Last night, October 17, Lynn and I attended the Whitehouse Crawford Restaurant's Walla Walla Chef and Artisan Dinner. Last August, we attended a similar dinner which presented courses prepared by outstanding chefs using local artisan products (see the 16 August blog posting below). Again, I took on the job of matching wines to the menu. Here's what we, and the Milton-Freewater contingent accompanying us - the Roskelleys, Browns, Capps and Kennedys - had for the dinner.
Hors d'oeuvres for reception - Anchovy and almond crostini and heirloom tomato tartare toasts, prepared by Daisley Gordon, Café Campagne and Jason Wilson, E'ritage Resort.
2016 Gramercy Cellars Picpoul (Whitehouse Crawford welcome wine)
Champagne Michel Maillard Brut, "Cuvée Gregory" Brut
These wines made perfect foils to the savory appetizers, especially the ultra precise Champagne.
First Course - Winter luxury pumpkin soup with chanterelle mushrooms by Jamie Guerin of Whitehouse Crawford.
2012 Domaine Georges Vernay Condrieu, "Les Chaillées de L'Enfer"
Cultivating Viognier vines on the steep slopes of Condrieu, is a hellish job. This one, aged in oak (unusual for Condrieu) matched the savory soup. Autumn in the glass and in the bowl.
Second Course - Halibut quenelle in Dungeness crab velouté, by Daisley Gordon
2014 Domaine Duc de Magenta Chassage-Montrachet, 1er Cru Morgeot, Monopole Clos de la Chapelle
2012 Domaine Fontaine-Gagnard Criots-Bâtard-Montrachet, Grand Cru
Quenelles are composed of seived fish thickened with white sauce, and then poached. This was an exquisite dish, accompanied by elegant white Burgundies (Chardonnay). The Morgeot was steely and laser-like, with notes of toast and hazelnut. The Criots-Bâtard-Montachet (from a small Grand Cru parcel in Chassagne) was superb, complex and penetrating.

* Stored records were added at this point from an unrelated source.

(** X5.  For every message other than a heartbeat the trace is, in this
    order and with nothing else: the callback of the transition that
    [cmd] selects (none for a [cmd] that selects no transition), then
    [onError] with the message when and only when [status] is [ERR],
    then [onResponse] with the message.  The error callback does not
    depend on [cmd], and a transition is made also when [status] is
    [ERR]. *)
Theorem handleMessage_error_then_response
    (p : WMTPProtocol) (props : list (jsstring * JSValue)) :
  is_string (prop props "cmd") "HB" = false ->
  let message := JObject props in
  let out := handleMessage message p in
  trace_of out =
    transition_callback p message (prop props "cmd") ++
    (if is_string (prop props "status") "ERR" && onError p
     then [Callback OnError (Value message)] else []) ++
    (if onResponse p then [Callback OnResponse (Value message)] else []) /\
  calls OnError (trace_of out) =
    (if is_string (prop props "status") "ERR"
     then notified (onError p) message else []).
Proof.
  intros H message out. subst out message. hm_run. rewrite H.
  unfold notified, transition_callback. hm_cases; split; reflexivity.
Qed.

Lemma handleMessage_error_then_response_witness :
  let message :=
    JObject [(str "status", JString (str "ERR"));
             (str "cmd", JString (str "AUTH_OK"));
             (str "code", JNumber (Num 2001 0))] in
  let out := handleMessage message signed_in in
  trace_of out =
    [Callback OnAuthSuccess (Value message);
     Callback OnError (Value message);
     Callback OnResponse (Value message)] /\
  calls OnError (trace_of out) = [Value message].
Proof.
  apply (handleMessage_error_then_response signed_in
           [(str "status", JString (str "ERR"));
            (str "cmd", JString (str "AUTH_OK"));
            (str "code", JNumber (Num 2001 0))]).
  reflexivity.
Defined.

(** X6.  On [null] and on [undefined] the handler throws a [TypeError]
    at its first property access: no callback is invoked and the
    session is untouched. *)
Theorem handleMessage_null_throws (p : WMTPProtocol) (message : JSValue) :
  message = JNull \/ message = JUndefined ->
  let out := handleMessage message p in
  (exists text, result_of out = Throw (TypeError text)) /\
  state_of out = p /\
  trace_of out = [].
Proof.
  intros [-> | ->]; cbv zeta; repeat split; eexists; reflexivity.
Qed.

Lemma handleMessage_null_throws_witness :
  JSON_parse (str "null") = Some JNull /\
  let out := handleMessage JNull signed_in in
  (exists text, result_of out = Throw (TypeError text)) /\
  state_of out = signed_in /\
  trace_of out = [].
Proof.
  split; [reflexivity|].
  apply (handleMessage_null_throws signed_in JNull). left. reflexivity.
Defined.

End HandlerTransitions.
(* ===== verification/_CoqProject ===== *)
-Q . S2P
Prelude.v
OsCommon.v
Uhsif.v
Crc.v
Stream.v
Pcapng.v
Format.v
RawQueue.v
WriteQueue.v
Transport.v
Cmd.v
Packet.v
PacketFrames.v
PacketLog.v
Session.v
SessionSafe.v
ReplaySession.v
SessionFile.v
SessionReturns.v
Extcap.v
Device.v
Libusb.v
LibusbSession.v
Gen1Writer.v
Gen1Capture.v
Gen1Safe.v
Gen1Equiv.v
Gen1Usb.v
Jtag.v
Fpga.v
Fx2lp.v
Gen1Session.v
Main.v
BlockReader.v
Usbcap.v
UsbcapFast.v
UsbCmd.v
(** ** Bytes *)

Lemma crc_bits_app s a b : crc_bits s (a ++ b) = crc_bits (crc_bits s a) b.
Proof. apply fold_left_app. Qed.
Lemma crc_bits_range s bs : word16 s -> word16 (crc_bits s bs).
Proof.
  revert s. induction bs as [|b bs IH]; intros s Hs; [done|].
  apply IH. apply crc_bit_range.
Qed.
#[local] Hint Resolve crc_bits_range : sniffer.

Lemma shiftl8_range b : byte_ok b -> word16 (Z.shiftl b 8).
Proof. intros. rewrite Z.shiftl_mul_pow2 by lia. change (2 ^ 8) with 256. lia. Qed.

Lemma align_byte b : byte_ok b -> align (byte_bits b) = Z.shiftl b 8.
Proof.
  intros Hb.
  pose proof (shiftl8_range b Hb) as Hr.
  apply (bits_inj_range _ _ 16); auto with sniffer; [lia|].
  intros k Hk. rewrite align_testbit, Z.shiftl_spec by lia.
  unfold byte_bits.
  destruct (decide (k < 8)).
  - rewrite lookup_ge_None_2 by (cbn; lia). by rewrite Z.testbit_neg_r by lia.
  - assert (k = 8 \/ k = 9 \/ k = 10 \/ k = 11 \/ k = 12 \/ k = 13 \/ k = 14 \/ k = 15)
      as Hc by lia.
    by repeat (destruct Hc as [->|Hc]); [..|subst].
Qed.

(** The table-free byte update of the code is eight bit-serial rounds. *)
Lemma crc_byte_bits s b : word16 s -> byte_ok b -> crc_byte s b = crc_bits s (byte_bits b).
Proof.
  intros Hs Hb. rewrite crc_bits_align by (done || (cbn; lia)).
  rewrite align_byte by done. unfold crc_byte. cbn [length byte_bits map].
  rewrite (u16_small b) by lia. rewrite u16_small; [done|].
  apply lxor_word16; [done|]. by apply shiftl8_range.
Qed.

Lemma crc_msg_bits s m :
  word16 s -> bytes_ok m -> crc_msg s m = crc_bits s (msg_bits m).
Proof.
  intros Hs Hm. revert s Hs. induction Hm as [|b m Hb Hm IH]; intros s Hs; [done|].
  change (crc_msg s (b :: m)) with (crc_msg (crc_byte s b) m).
  unfold msg_bits. cbn [map concat]. rewrite crc_bits_app, <- crc_byte_bits by done.
  apply IH. rewrite crc_byte_bits by done. auto with sniffer.
Qed.
Lemma accept_block_spec s u n :
  (head s + len s <= length (buf s))%nat ->
  header_valid (buf_at s 0) = Some n -> (block_span n <= len s)%nat ->
  exists s', accept_block s u n = (s', apply_events (block_events (seq_of s) (pending s) n) u)
    /\ buf s' = buf s /\ cap s' = cap s
    /\ head s' = (head s + block_span n)%nat /\ len s' = (len s - block_span n)%nat
    /\ state s' = STREAM_BLOCK /\ seq_of s' = Some (uhsif_blk_seq (pending s)).
Proof.
  intros Hb Hv Hl. pose proof (block_span_ge n).
  assert (Hs : uhsif_blk_seq (buf_at s 0) = uhsif_blk_seq (pending s)).
  { unfold pending, buf_at. by rewrite blk_seq_take, Nat.add_0_r by lia. }
  assert (Hp : take (4 * Z.to_nat n) (drop UHSIF_ACK_SIZE (buf_at s 0))
               = take (4 * Z.to_nat n) (drop UHSIF_ACK_SIZE (pending s))).
  { unfold pending, buf_at. rewrite Nat.add_0_r, skipn_firstn_comm, take_take.
    f_equal. unfold block_span in Hl. lia. }
  unfold accept_block, block_events. rewrite Hs, Hp, blk_seq_u8.
  unfold seq_of. destruct (have_seq s) eqn:Eh.
  - destruct (uhsif_blk_seq (pending s) =? u8 (last_seq s + 1)); cbn;
      destruct (good s =? 0), (good s <? 2); cbn; destruct (n =? 0); eauto 10.
  - cbn. destruct (good s =? 0), (good s <? 2); cbn; destruct (n =? 0); eauto 10.
Qed.

(** The measure of the loop: every round consumes a byte or leaves the aligned
    state. *)
Definition round_weight s : nat :=
  2 * len s + match state s with STREAM_BLOCK => 1 | STREAM_SCAN => 0 end.

Definition round_ok s u (r : (stream * U) + (stream * U)) : Prop :=
  match r with
  | inl (s', u') =>
      wf s' /\ cap s' = cap s /\ (round_weight s' < round_weight s)%nat /\
      (len s' <= len s)%nat /\
      exists es, u' = apply_events es u /\ forall y, denote s y = es ++ denote s' y
  | inr (s', u') =>
      wf s' /\ cap s' = cap s /\ u' = u /\ quiet s' /\ forall y, denote s y = denote s' y
  end.

Lemma accept_round s u n :
  wf s -> header_valid (buf_at s 0) = Some n -> (block_span n <= len s)%nat ->
  let '(s', u') := accept_block s u n in
  wf s' /\ cap s' = cap s /\ (2 * len s' + 1 < 2 * len s)%nat /\ (len s' <= len s)%nat /\
  exists es, u' = apply_events es u /\ forall y, denote s y = es ++ denote s' y.
Proof.
  intros (Hb & Hc & Hm) Hv Hl. pose proof (block_span_ge n).
  destruct (accept_block_spec s u n) as (s' & -> & E1 & E2 & E3 & E4 & E5 & E6); [lia|done..|].
  unfold wf. rewrite E1, E2, E3, E4. repeat (split; [done || lia|]).
  exists (block_events (seq_of s) (pending s) n). split; [done|]. intros y.
  assert (Hlen : length (pending s) = len s) by (apply length_pending; lia).
  unfold denote at 1. rewrite parse_unfold.
  assert (look_block (pending s ++ y) = Full n) as ->.
  { apply look_block_Full. rewrite header_valid_app by lia.
    rewrite header_valid_buf_at, drop_0 in Hv by lia.
    split; [done|]. rewrite length_app. lia. }
  unfold denote. rewrite E5, E6.
  assert (Hp : pending s' = drop (block_span n) (pending s)).
  { unfold pending. by rewrite E1, E3, E4, skipn_firstn_comm, drop_drop. }
  rewrite Hp, drop_app_le, blk_seq_app by lia.
  destruct (state s); f_equal; unfold block_events; rewrite blk_seq_app by lia;
    do 4 f_equal; rewrite drop_app_le by (unfold UHSIF_ACK_SIZE; lia);
    rewrite take_app_le; try done; rewrite length_drop; unfold block_span in Hl; lia.
Qed.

Third Course - Roasted lamb saddle, spiced sausage and braised shanks, by Jason Wilson
2012 Domaine René Leclerc Gevrey-Chambertin, 1er Cru Lavaux-St. Jacques
2013 Domaine Louis Jadot Chapelle-Chambertin, Grand Cru
2011 Domaine Faiveley Latricières-Chambertin, Grand Cru
I decided that the lamb and spiced sausage called for full-bodied red Burgundies such as those of Gevrey-Chambertin, near the north end of the Côte de Nuits. This trio matched the course beautifully. The Lavaux-St. Jacques was big and muscular, the Chapelle-Chamberlin, extremely elegant and complex, the epitome of Pinot Noir, and the Latricières-Chambertin, rich and velvety, yet admirably structured.
Dessert - Bourbon-vanilla rice pudding with poached quince, walnuts and quince sorbet, Tina Meyer, Whitehouse Crawford
The Rare Wine Co. Historic Series Madeira, "Savannah" Verdelho Special Reserve
In the days of George Washington, Madeira (produced on the Portuguese island of Madeira) was popular in America. And rice pudding was a favorite dessert of that time. So this pairing was made to order. Verdelho is a slightly sweet dessert wine which matched it beautifully with the creamy texture of the rice and the tang of the quince.